Bill and Chava point out various trees as we pass them by, and I nod and “mm” as though Pitmaston Pineapple and Morgan Sweet are varieties I recognise on sight and am intrinsically familiar with. Somewhere there’s a what’s-what map of the whole slope; in its absence there are metal nametags around each tree. It’s mid-August, and coming to the time when the likely quantity of the harvest is starting to become clear. Some trees are groaning under their weight of fruit; others just couldn’t be bothered this year and won’t yield a single apple. Which all feels like rather a good metaphor for 2021.
Last year Welsh Mountain pressed about 1,000 litres from Prospect Orchard, and they supplement that annually with apples picked locally and from just over the Herefordshire border. Quantities have historically varied according to how busy Bill and Chava were with children, but it’s always been under the 7,000 litre mark.
At the top of the slope are a cluster of small red buildings and picnic benches that serve as the cidery and, on Saturdays, as the bar. Two wooden presses command the crest of the hill, for all the world like Gondorian beacons. I wonder why they’re there; Bill tells me it’s to do with red tape – they were told pressing had to take place either in a certified food room or outside, and there wasn’t space in the bottling room. Still, silver lining – you can’t argue with the view.

Bill collects bottles as I sit with Chava and ponder the state of modern cider. Chava tells me they’ve been visiting other cideries recently, enthusing about a trip to Little Pomona just the previous weekend. Although they’ve been making cider for over a decade, it’s only recently that Welsh Mountain became engaged with the general cider community again. Chava feels they stepped back a bit a few years ago – I dare say children were at least partly to do with that – and she acknowledges the irony that it coincided almost exactly with the first stirrings of the current cider revolution. When they returned, metaphorically speaking, the whole landscape seemed to have changed; new faces, new attitudes, new interconnectedness. Bill and Chava are keen to throw themselves into it all and find out what everyone’s doing.
What they’re doing themselves is, in the words of Bill’s book, “very simple”. At Welsh Mountain Cider, dedication to the principles of the natural movement are absolute. No spraying, no machine picking, no added sulphites, no pitched yeast. “I strongly believe this is a food,” explains Bill. “The moment you sterilise something, you start to kill it.” The ‘living’ nature of Welsh Mountain’s cider is intrinsic to it. The liquid manifestation of their aim to portray the fruit and the orchard entirely as it is.
Bill acknowledges that theirs isn’t a universally – even widely – practiced approach, but beneath their concession to good ciders being produced through other practices I detect an iron belief in their own as being the most satisfactory. An excellent producer once said to me that the best ciders emerge when people make what they want to drink. You’d struggle to find anyone sticking more resolutely to those principles than they do at Welsh Mountain.

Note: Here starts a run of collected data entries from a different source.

(** * Oqualtix fraud detection analyzer: a shallow embedding

    The development follows [src/fraud_detection_analyzer.py]: the class
    [FraudDetectionAnalyzer], its per-vendor statistics, its four
    detectors and [run_full_analysis].

    Numbers.  A finite float is the rational it denotes ([Q]); overflow is
    not modelled.  The two places where IEEE special values decide the
    control flow are kept: the sample standard deviation of a single
    observation is NaN (an [option Q] with [None] for NaN), and a division
    by a zero total yields an infinity or NaN (the type [fval]).

    What the runtime rounds comes from the runtime.  The amount column
    holds floats.  The reductions over it (sum, mean, standard deviation,
    median, quantile), the arithmetic that builds the stored threshold and
    the concentration share and score, the square root, and the rendering
    of a float inside an f-string are fields of the class [Numerics].  Of
    IEEE arithmetic the class keeps only signs: sums, products and
    quotients of non-negative floats are non-negative, a sum of
    non-negative floats is zero only if each of them is, and a sum of
    zeros is zero.  Every theorem holds for any instance.

    Comparisons, [min], [max] and the remainder of a non-negative float
    are exact in IEEE arithmetic and are computed on the rationals.  The
    monthly transaction counts are integers; their mean and variance, and
    the arithmetic inside the other risk scores, are taken on the
    rationals. *)

From Stdlib Require Import Ascii QArith Qabs Qround Qminmax Lqa Permutation Sorted.
From stdpp Require Import gmap strings list pretty.

(** ** Rational helpers *)

Definition Qltb (x y : Q) : bool := negb (Qle_bool y x).

(** The result of a float division: finite, or what IEEE gives for a zero
    divisor. *)
Inductive fval : Type :=
  | Fin (q : Q)
  | PInf
  | NInf
  | NaN.

(** The Python runtime's float operations used by the analyzer. *)
Class Numerics : Type := {
  fsqrt : Q -> Q;              (* square root: [std] of counts, [stdev] *)
  fmt_money : Q -> string;     (* f"{x:,.2f}" *)
  fmt_1f : Q -> string;        (* f"{x:.1f}" *)
  fmt_pct : fval -> string;    (* f"{x:.1%}" *)
  fadd : Q -> Q -> Q;          (* x + y *)
  fsub : Q -> Q -> Q;          (* x - y *)
  fmul : Q -> Q -> Q;          (* x * y *)
  fquot : Q -> Q -> Q;         (* x / y, for y other than zero *)
  fsum : list Q -> Q;          (* Series.sum() of a float column *)
  fgroup_sum : list Q -> Q;    (* groupby(...).sum(), for one group *)
  fmean : list Q -> Q;         (* Series.mean() of a float column *)
  fstd : list Q -> Q;          (* Series.std(), two observations or more *)
  fmedian : list Q -> Q;       (* Series.median() *)
  fquantile : Q -> list Q -> Q;  (* Series.quantile(q) *)
  fadd_nonneg : forall x y : Q,
    (0 <= x)%Q -> (0 <= y)%Q -> (0 <= fadd x y)%Q;
  fmul_nonneg : forall x y : Q,
    (0 <= x)%Q -> (0 <= y)%Q -> (0 <= fmul x y)%Q;
  fquot_nonneg : forall x y : Q,
    (0 <= x)%Q -> (0 < y)%Q -> (0 <= fquot x y)%Q;
  fsum_nonneg : forall l : list Q,
    (forall x, In x l -> (0 <= x)%Q) -> (0 <= fsum l)%Q;
  fsum_zero : forall l : list Q,
    (forall x, In x l -> (0 <= x)%Q) -> (fsum l == 0)%Q ->
    forall x, In x l -> (x == 0)%Q;
  fgroup_sum_nonneg : forall l : list Q,
    (forall x, In x l -> (0 <= x)%Q) -> (0 <= fgroup_sum l)%Q;
  fgroup_sum_zero : forall l : list Q,
    (forall x, In x l -> (x == 0)%Q) -> (fgroup_sum l == 0)%Q
}.

(** [x / y] on floats (numpy semantics: no exception on a zero divisor). *)
Definition fdiv {rt : Numerics} (x y : Q) : fval :=
  if Qeq_bool y 0 then
    (if Qltb 0 x then PInf else if Qltb x 0 then NInf else NaN)
  else Fin (fquot x y).

(** ** Integer rendering *)

Fixpoint commas_rev (s : string) (k : nat) : string :=
  match s with
  | EmptyString => EmptyString
  | String c s' =>
      match k with
      | O => String ","%char (String c (commas_rev s' 2))
      | S k' => String c (commas_rev s' k')
      end
  end.

(** f"{n:,}" for an integer. *)
Definition fmt_thousands (z : Z) : string :=
  let body := String.rev (commas_rev (String.rev (pretty (Z.abs z))) 3) in
  if (z <? 0)%Z then "-" +:+ body else body.

Definition pad2 (z : Z) : string :=
  if (z <? 10)%Z then "0" +:+ pretty z else pretty z.

Definition pad4 (z : Z) : string :=
  if (z <? 10)%Z then "000" +:+ pretty z
  else if (z <? 100)%Z then "00" +:+ pretty z
  else if (z <? 1000)%Z then "0" +:+ pretty z
  else pretty z.

(** ** Data model *)

(** A [pandas.Timestamp] at calendar-day resolution. *)
Record Timestamp : Type := {
  ts_year : Z;
  ts_month : Z;
  ts_day : Z
}.

(** A [pandas.Period] of frequency ['M']. *)
Record Period : Type := {
  p_year : Z;
  p_month : Z
}.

With such concrete conviction in what they do, it’s perhaps not surprising to see how invested Bill and Chava are in the quality of what they produce. Natural cidermakers, as we have attested so many times here, walk the most delicate tightrope of all. Producing a faultless product through such methods demands absolute focus, but it’s something the pair take seriously. Chava tells me that in the past they’ve recalled batches or ditched tanks when they’ve realised there’s been something wrong, and although it’s only happened a few times in over a decade, it’s clear she feels each one keenly. “They’ve all ended up going to cider critics,” chuckles Bill, wryly.
If the ciders we go on to taste are anything to go by there won’t be any such recalls again soon. We make our way through seven – dazzlingly fresh Cox’s Orange Pippin, floral Falstaff with a beautiful, winey mouthfeel. Petrichor – a sinewy blend of Dabinett and dessert fruit, then a chewy, textural 2019 Dabinett single variety. The last trio might be the best of all – Somerset Redstreak with billowing tropical aromatics and a streak of Browns apple acidity, orangey, apricoty Kingston Black and Prospect Orchard, the home blend from across their hundreds of varieties, full, rich, tannic, and ripe. Fuller notes for a few of them are at the bottom of this article; the links above take you to the Welsh Mountain Cider Website, where you can buy all but the Dabinett (exclusive to their Cider Club) for between £8.50 and £12.50, or a mixed case of each one for £55.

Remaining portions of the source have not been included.